Patients with homocystinuria due to cystathionine synthase deficiency have an impaired capacity to convert the sulfur of orally administered L-methionine, but not of L-cysteine, to urinary inorganic sulfate. This observation suggests that cystathionine formation is an obligatory step in the human catabolism of methionine to inorganic sulfate. The patients were able to convert a small amount of L-methionine to inorganic sulfate, possibly through residual hepatic cystathionine synthase activity. The urinary excretion of inorganic sulfate after the administration of a single dose of L- methionine distinguished the homozygote for cystathionine synthase deficiency from control subjects. The responses of two heterozygous subjects were within the control range.

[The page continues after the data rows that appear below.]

(** * GoLinuxToolkit: systemd job waiting and NetworkManager signal subscriptions

    A shallow embedding of the [systemd] service start/stop code, of the
    [network] device state-change subscription (its signal pump) and of the
    [unix] raw signal subscription, over an abstract D-Bus transport. *)

From stdpp Require Import base option list strings gmap.
From Stdlib Require Import ZArith Lia.

Open Scope Z_scope.
Open Scope string_scope.
Open Scope list_scope.

(** ** The D-Bus library as the code sees it (package [dbus]) *)

Module dbus.

(** [dbus.ObjectPath] is a named string type. *)
Definition ObjectPath := string.

(** The dynamically typed values ([interface{}]) found in message bodies.
    A Go type assertion [x.(uint32)] succeeds exactly on [VUint32]; an
    [interface{} == ObjectPath] comparison is true exactly on an equal
    [VObjectPath]. *)
Inductive Value : Type :=
| VBool (b : bool)
| VByte (n : Z)
| VInt32 (n : Z)
| VUint32 (n : Z)
| VInt64 (n : Z)
| VUint64 (n : Z)
| VString (s : string)
| VObjectPath (p : ObjectPath)
| VVariant (v : Value).

(** [dbus.Signal]. *)
Record Signal : Type := mkSignal {
  Sender : string;
  Path : ObjectPath;
  Name : string;
  Body : list Value
}.

(** Go [error] values: [errors.New], [fmt.Errorf] with its format string
    and arguments kept apart, so that what an error names can be read off. *)
Inductive error : Type :=
| errors_New (text : string)
| fmt_Errorf (format : string) (args : list fmt_arg)
with fmt_arg : Type :=
| arg_string (s : string)
| arg_error (e : error)
| arg_values (vs : list Value).

(** A (value, error) return. *)
Inductive result (A : Type) : Type :=
| Ok (a : A)
| Err (e : error).
Global Arguments Ok {A} a.
Global Arguments Err {A} e.

(** [*dbus.Conn] and [dbus.BusObject]. *)
Record Conn : Type := mkConn { conn_id : nat }.

Record BusObject : Type := mkBusObject {
  obj_conn : Conn;
  obj_dest : string;
  obj_path : ObjectPath
}.

(** [dbus.MatchOption], as far as the code builds them. *)
Inductive MatchOption : Type :=
| WithMatchObjectPath (p : ObjectPath).

(** Durations in nanoseconds, as [time.Duration]. *)
Definition time_Second : Z := 1000000000.

(** The transport: everything the code asks of the bus library.  [W] is
    the state of the world behind the connection. *)
Class Transport (W : Type) : Type := {
  (* dbus.SystemBus() *)
  SystemBus : W -> result Conn * W;
  (* conn.Close(); its error is never looked at *)
  Close : Conn -> W -> W;
  (* conn.Object(dest, path); None is the nil interface *)
  Object : Conn -> string -> ObjectPath -> option BusObject;
  (* conn.BusObject() *)
  BusObjectOf : Conn -> BusObject;
  (* obj.Call(method, 0, args...): call.Err or the reply body *)
  Call : BusObject -> string -> list Value -> W -> result (list Value) * W;
  (* call.Store(&s) into a string / an object path; None when the body does
     not fit, in which case the destination keeps its zero value *)
  StoreString : list Value -> option string;
  StoreObjectPath : list Value -> option ObjectPath;
  (* conn.AddMatchSignal(options...) with its error return *)
  AddMatchSignal : Conn -> list MatchOption -> W -> option error * W;
  (* The signals that a channel registered with conn.Signal hands to a select
     which also waits on a timer of duration d (ns): those received, in
     order, before the select takes the timer case. *)
  SignalsWithin : Conn -> Z -> W -> list Signal * W
}.

(** What the code did on the bus, in order. *)
Inductive Event : Type :=
| EvSystemBus
| EvClose (c : Conn)
| EvCall (o : BusObject) (method : string) (args : list Value)
| EvAddMatchSignal (c : Conn) (opts : list MatchOption)
| EvSignal (c : Conn) (capacity : nat)
| EvLog (format : string) (args : list fmt_arg).

Record St (W : Type) : Type := mkSt {
  world : W;
  events : list Event
}.
Global Arguments mkSt {W} world events.
Global Arguments world {W} s.
Global Arguments events {W} s.

(** State and error: a Go function body run against the transport. *)
Definition M (W A : Type) : Type := St W -> result A * St W.

Global Instance M_ret {W} : MRet (M W) := fun A a st => (Ok a, st).

Global Instance M_bind {W} : MBind (M W) := fun A B f m st =>
  match m st with
  | (Ok a, st') => f a st'
  | (Err e, st') => (Err e, st')
  end.

(** [if err != nil { return ..., wrap(err) }] *)
Definition onErr {W A} (wrap : error -> error) (m : M W A) : M W A :=
  fun st =>
    match m st with
    | (Ok a, st') => (Ok a, st')
    | (Err e, st') => (Err (wrap e), st')
    end.

Definition fail {W A} (e : error) : M W A := fun st => (Err e, st).

Definition emit {W} (ev : Event) : M W unit :=
  fun st => (Ok tt, mkSt (world st) (events st ++ [ev])).

Section Primitives.
Context {W : Type} `{Transport W}.

Definition dbus_SystemBus : M W Conn := fun st =>
    let '(r, w) := SystemBus (world st) in
    (r, mkSt w (events st ++ [EvSystemBus])).

Definition conn_Close (c : Conn) (st : St W) : St W :=
    mkSt (Close c (world st)) (events st ++ [EvClose c]).

(** [defer conn.Close()] around the rest of a function body. *)
Definition defer_Close {A} (c : Conn) (body : M W A) : M W A := fun st =>
    let '(r, st') := body st in (r, conn_Close c st').

Definition obj_Call (o : BusObject) (method : string) (args : list Value)
    : M W (list Value) := fun st =>
    let '(r, w) := Call o method args (world st) in
    (r, mkSt w (events st ++ [EvCall o method args])).

Definition conn_AddMatchSignal (c : Conn) (opts : list MatchOption)
    : St W -> option error * St W := fun st =>
    let '(r, w) := AddMatchSignal c opts (world st) in
    (r, mkSt w (events st ++ [EvAddMatchSignal c opts])).

Definition log_Printf (format : string) (args : list fmt_arg) : M W unit :=
    emit (EvLog format args).
End Primitives.

End dbus.


(** ** Package [systemd]: service status, start and stop *)

Module systemd.
Import dbus.

Definition systemdService : string := "org.freedesktop.systemd1".
Definition systemObjectPath : ObjectPath := "/org/freedesktop/systemd1".
Definition systemdGetUnitMethod : string := "org.freedesktop.systemd1.Manager.GetUnit".
Definition dbusGetPropertyMethod : string := "org.freedesktop.DBus.Properties.Get".
Definition systemdUnit : string := "org.freedesktop.systemd1.Unit".
Definition systemdUnitStateProperty : string := "ActiveState".
Definition systemdStopUnitMethod : string := "org.freedesktop.systemd1.Manager.StopUnit".
Definition systemdStartUnitMethod : string := "org.freedesktop.systemd1.Manager.StartUnit".
Definition systemdJobRemovedMatchRule : string :=
  "type='signal',interface='org.freedesktop.systemd1.Manager',member='JobRemoved'".
Definition dbusAddMatchRuleMethod : string := "org.freedesktop.DBus.AddMatch".
Definition dbusJobRemovedSignalName : string := "org.freedesktop.systemd1.Manager.JobRemoved".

The administration of L-methionine to a patient with cystathionine synthase deficiency did not increase the urinary excretion of homocystine markedly. Abnormal amounts of methionine and methionine sulfoxide accumulated in the plasma, and were excreted in large quantities in the urine for an abnormally long time after L-methionine supplementation had been discontinued. Homocystine is not necessarily the most abundant abnormal S-containing compound in the urine of these patients. During L-methionine supplementation excessive amounts of bound methionine and of unidentified neutral S were detected in the urine. Their quantities exceeded that of the homocystine.